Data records
Lemma publish_ok d index : inv d -> inv (publish index d).
Proof.
  intros [H1 H2 H3 H4 H5 H6 H7]. split; simpl.
  - by destruct (history d).
  - unfold current in *. simpl. rewrite length_app. simpl. lia.
  - done.
  - eapply cache_ok_mono; [apply extends_publish|reflexivity|done].
  - intros rem name [= <-] Hn. exfalso. apply Hn. unfold replace_order, clear_order. destruct name; set_solver.
  - intros r Hr. eapply persisted_ok_mono; [apply extends_publish|reflexivity|auto].
  - intros rem r [= <-] Hn. exfalso. apply Hn. unfold replace_order. set_solver.
Qed.

Lemma invalidate_status_ok d x :
  extends d (invalidate_status x d) /\ tasks (invalidate_status x d) = tasks d /\ caches (invalidate_status x d) = caches d
  /\ completed (invalidate_status x d) = completed d /\ history (invalidate_status x d) = history d
  /\ (forall r, persisted (invalidate_status x d) = Some r -> persisted d = Some r /\ persisted_ok (invalidate_status x d) (current d) r).
Proof.
  assert (Hn : extends d (set_persisted None d)) by (by apply extends_eq).
  assert (Hs : forall r, persisted (set_persisted None d) = Some r -> persisted d = Some r /\ persisted_ok (set_persisted None d) (current d) r)
    by done.
  unfold invalidate_status. destruct x; try (split_and!; done).
  destruct (persisted d) as [st|] eqn:E; [|split_and!; by try rewrite E].
  split_and!; [apply extends_observe|done..|]. simpl. rewrite E. intros r [= <-]. split; [done|]. right.
  exists (current d). split; [done|apply elem_of_observe].
Qed.

Lemma clear_next_ok d x d' : inv d -> clear_next d x = Some d' -> inv d' /\ extends d d' /\ tasks d' = tasks d.
Proof.
  intros [H1 H2 H3 H4 H5 H6 H7] H. unfold clear_next in H. destruct (replacing d) as [[|[name|] rest]|] eqn:Hr; [| | |done]; injection H as <-.
  - assert (He : extends d (complete d)) by (split; simpl; [done|done|unfold current in H2; exact H2|done]).
    split_and!; [|done|done]. split; simpl; [done|done|done| |done| |done].
    + apply all_cleared_ok. intros name. apply (H5 [] name); [done|set_solver].
    + intros r Hp. eapply persisted_ok_mono; [exact He|reflexivity|]. apply (H7 [] r); [done|set_solver|done].
  - assert (He : extends d (set_replacing rest (set_caches (invalidate_all name) d))) by (by apply extends_eq).
    split_and!; [|done|done]. split; simpl; [done|done|done| | | |].
    + eapply cache_ok_mono; [done|reflexivity|]. eapply cache_ok_evicts; [apply invalidate_evicts|done].
    + intros rem n [= <-] Hn. destruct (decide (n = name)) as [->|Hne]; [apply invalidate_cleared|].
      eapply cleared_evicts; [apply invalidate_evicts|]. apply (H5 (ClearCache name :: rest)); [done|set_solver].
    + intros r Hp. by eapply persisted_ok_mono; [exact He|reflexivity|auto].
    + intros rem r [= <-] Hn Hp. eapply persisted_ok_mono; [exact He|reflexivity|]. eapply (H7 _ r); [done|set_solver|done].
  - destruct (invalidate_status_ok d x) as (He & Ht & Hc & Hco & Hh & Hp).
    assert (He' : extends (invalidate_status x d) (set_replacing rest (invalidate_status x d))) by (by apply extends_eq).
    assert (He2 : extends d (set_replacing rest (invalidate_status x d))).
    { destruct He as [A1 A2 A3 A4]. by split. }
    split_and!; [|done|done]. unfold current in *. split; unfold current; simpl; rewrite ?Hc, ?Hco, ?Hh; [done|done|done| | | |].
    + by eapply cache_ok_mono; [exact He2|reflexivity|].
    + intros rem n [= <-] Hn. apply (H5 (RemoveStatusFile :: rest)); [done|set_solver].
    + intros r Hr'%Hp. destruct Hr' as [Hr' _]. by eapply persisted_ok_mono; [exact He2|reflexivity|auto].
    + intros rem r _ _ Hr'%Hp. by eapply persisted_ok_mono; [exact He'|reflexivity|apply Hr'].
Qed.

Lemma index_len_ok d s id p' :
  inv d -> (s <= completed d)%nat -> index_len d id = Some p' -> phase_ok d s (Received (RefreshIndex id)) p'.
Proof.
  intros Hi Hs H. unfold index_len in H. apply bind_Some in H as (sn & Hsn & H). apply bind_Some in H as (i & Hl & [= <-]).
  apply phase_respond. split; [done|]. exists sn, i. split_and!; [|done|done]. by apply (snapshot_now _ s) in Hsn as [_ [? _]].
Qed.

Lemma keep_Some d p d' p' : keep d p = Some (d', p') <-> d' = d /\ p = Some p'.
Proof. unfold keep. destruct p; simpl; naive_solver. Qed.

» **Instructions to follow**:
Among the lines above, the ones holding the word "rewrite" must be counted; only that count is to be given.

» **Answer to this problem**:
4